-- Extracted information --
(** * Workspace size calculator (src/src/workspaceSize.ts)

    A shallow embedding of [formatBytes], of the class
    [WorkspaceSizeCalculator] ([calculate], [calculateFolderSize],
    [processStatRequests]) and of the status bar indicator that shows their
    results, with the properties the specification states about them.

    Conventions of the embedding
    - A JavaScript number is one of the three non-finite values or a finite
      binary64 value, which is represented by the rational it denotes.
      Addition rounds to the nearest binary64 value, ties to even
      ([Number.add]); comparisons and the divisions by 1024 of [formatBytes]
      are exact on binary64. File sizes, byte totals, the concurrency limit
      and the index of the chunk loop are numbers.
    - The vscode API is the environment: [Uri] with [toString] and [joinPath]
      is an interface ([UriOps]), the file system is a pair of partial
      functions ([readDirectory], [stat]) whose failure ([None]) stands for a
      rejected promise. A listing is a JavaScript array and so has fewer than
      2^32 entries.
    - An [async] method is a function over the local variables it mutates and a
      [World] that counts the suspension points passed ([clock]) and records
      the file-system operations issued ([trace]).
    - A cancellation token is read through the clock: [token n] is what
      [token.isCancellationRequested] yields after [n] suspension points.
    - The [while] loop of [calculateFolderSize] runs on fuel: [None] means the
      fuel did not suffice, never a failure of the program. *)

From Stdlib Require Import ZArith QArith Qround Qabs String Ascii List DecimalString DecimalN DecimalPos Lia Lqa.
From stdpp Require Import gmap strings list.
Import ListNotations.

Open Scope Z_scope.

(** ** JavaScript numbers *)

Module Number.

(** A JavaScript number. A finite binary64 value is represented by the
    rational it denotes. *)
Inductive number : Type :=
| NaN
| PosInfinity
| NegInfinity
| Finite (q : Q).

(** The number of an integer (one that binary64 holds). *)
Definition ofZ (z : Z) : number := Finite (inject_Z z).
Definition ofNat (n : nat) : number := ofZ (Z.of_nat n).

(** [Number.isFinite]. *)
Definition isFinite (x : number) : bool :=
  match x with
  | Finite _ => true
  | _ => false
  end.

(** [x < y], false whenever an operand is [NaN]. *)
Definition ltb (x y : number) : bool :=
  match x, y with
  | NaN, _ | _, NaN => false
  | _, NegInfinity => false
  | NegInfinity, _ => true
  | PosInfinity, _ => false
  | Finite _, PosInfinity => true
  | Finite a, Finite b => negb (Qle_bool b a)
  end.

(** [x === y]. *)
Definition eqb (x y : number) : bool :=
  match x, y with
  | PosInfinity, PosInfinity | NegInfinity, NegInfinity => true
  | Finite a, Finite b => Qeq_bool a b
  | _, _ => false
  end.

(** [2 ^ k] for any integer [k]. *)
Definition pow2 (k : Z) : Q :=
  match k with
  | Zneg p => 1 # (2 ^ p)
  | _ => inject_Z (2 ^ k)
  end.

(** The integer [e] with [2 ^ e <= a < 2 ^ (e + 1)], for [0 < a]. *)
Definition ilog2 (a : Q) : Z :=
  let e := Z.log2 (Qnum a) - Z.log2 (Zpos (Qden a)) in
  if Qle_bool (pow2 e) a then e else e - 1.

(** The integer nearest to [x], the even one on a tie. *)
Definition nearestEven (x : Q) : Z :=
  let f := Qfloor x in
  match (x - inject_Z f ?= 1 # 2)%Q with
  | Lt => f
  | Gt => f + 1
  | Eq => if Z.even f then f else f + 1
  end.

(** The binary64 value of a real number (IEEE 754 roundTiesToEven): 53
    significant bits, exponents from -1022 (below, the subnormal values) to
    1023 (above, an infinity). *)
Definition round (q : Q) : number :=
  let q := Qred q in
  let a := Qabs q in
  let k := Z.max (ilog2 a) (-1022) - 52 in
  let m := nearestEven (a * pow2 (- k)) in
  let r := (inject_Z m * pow2 k)%Q in
  if Qle_bool (pow2 1024) r
  then if Qle_bool 0 q then PosInfinity else NegInfinity
  else Finite (Qred (if Qle_bool 0 q then r else - r)).

(** [x + y]. *)
Definition add (x y : number) : number :=
  match x, y with
  | NaN, _ | _, NaN => NaN
  | PosInfinity, NegInfinity | NegInfinity, PosInfinity => NaN
  | PosInfinity, _ | _, PosInfinity => PosInfinity
  | NegInfinity, _ | _, NegInfinity => NegInfinity
  | Finite a, Finite b => round (a + b)
  end.

(** [Math.max (x, y)]. *)
Definition max (x y : number) : number :=
  match x, y with
  | NaN, _ | _, NaN => NaN
  | _, _ => if ltb x y then y else x
  end.

(** The integral part of [q] (rounding towards zero). *)
Definition truncate (q : Q) : Z := if Qle_bool 0 q then Qfloor q else Qceiling q.

(** The position in an array of length [len] that [Array.prototype.slice]
    takes a bound for: ToIntegerOrInfinity, a negative bound counted from the
    end, the result kept within the array. *)
Definition relativeIndex (x : number) (len : Z) : Z :=
  match x with
  | NaN | NegInfinity => 0
  | PosInfinity => len
  | Finite q =>
      let relative := truncate q in
      if relative <? 0 then Z.max (len + relative) 0 else Z.min relative len
  end.

(** The decimal digits of a non-negative integer, without leading zeros. *)
Definition decimal (n : Z) : list ascii :=
  list_ascii_of_string (NilZero.string_of_uint (N.to_uint (Z.to_N n))).

(** The integer closest to [x * 10 ^ f], the larger one on a tie (step 11.a of
    Number.prototype.toFixed), for [0 <= x]. *)
Definition nearest (x : Q) (f : nat) : Z :=
  Qfloor (x * inject_Z (10 ^ Z.of_nat f) + (1 # 2)).

(** The digit string of [n] left-padded with zeros to more than [f] digits. *)
Definition padded (n : Z) (f : nat) : list ascii :=
  let m := decimal n in
  repeat "0"%char (S f - length m) ++ m.

(** Whether the real number [c] has the binary64 value [x]. *)
Definition denotes (c : Z) (x : Q) : bool :=
  match round (inject_Z c) with
  | Finite r => Qeq_bool r x
  | _ => false
  end.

-- Activity --
Reproduce verbatim only this range: the first line of the material through the line that contains "binary64 value, which", inclusive.

-- Problem solution --
(** * Workspace size calculator (src/src/workspaceSize.ts)

    A shallow embedding of [formatBytes], of the class
    [WorkspaceSizeCalculator] ([calculate], [calculateFolderSize],
    [processStatRequests]) and of the status bar indicator that shows their
    results, with the properties the specification states about them.

    Conventions of the embedding
    - A JavaScript number is one of the three non-finite values or a finite
      binary64 value, which is represented by the rational it denotes.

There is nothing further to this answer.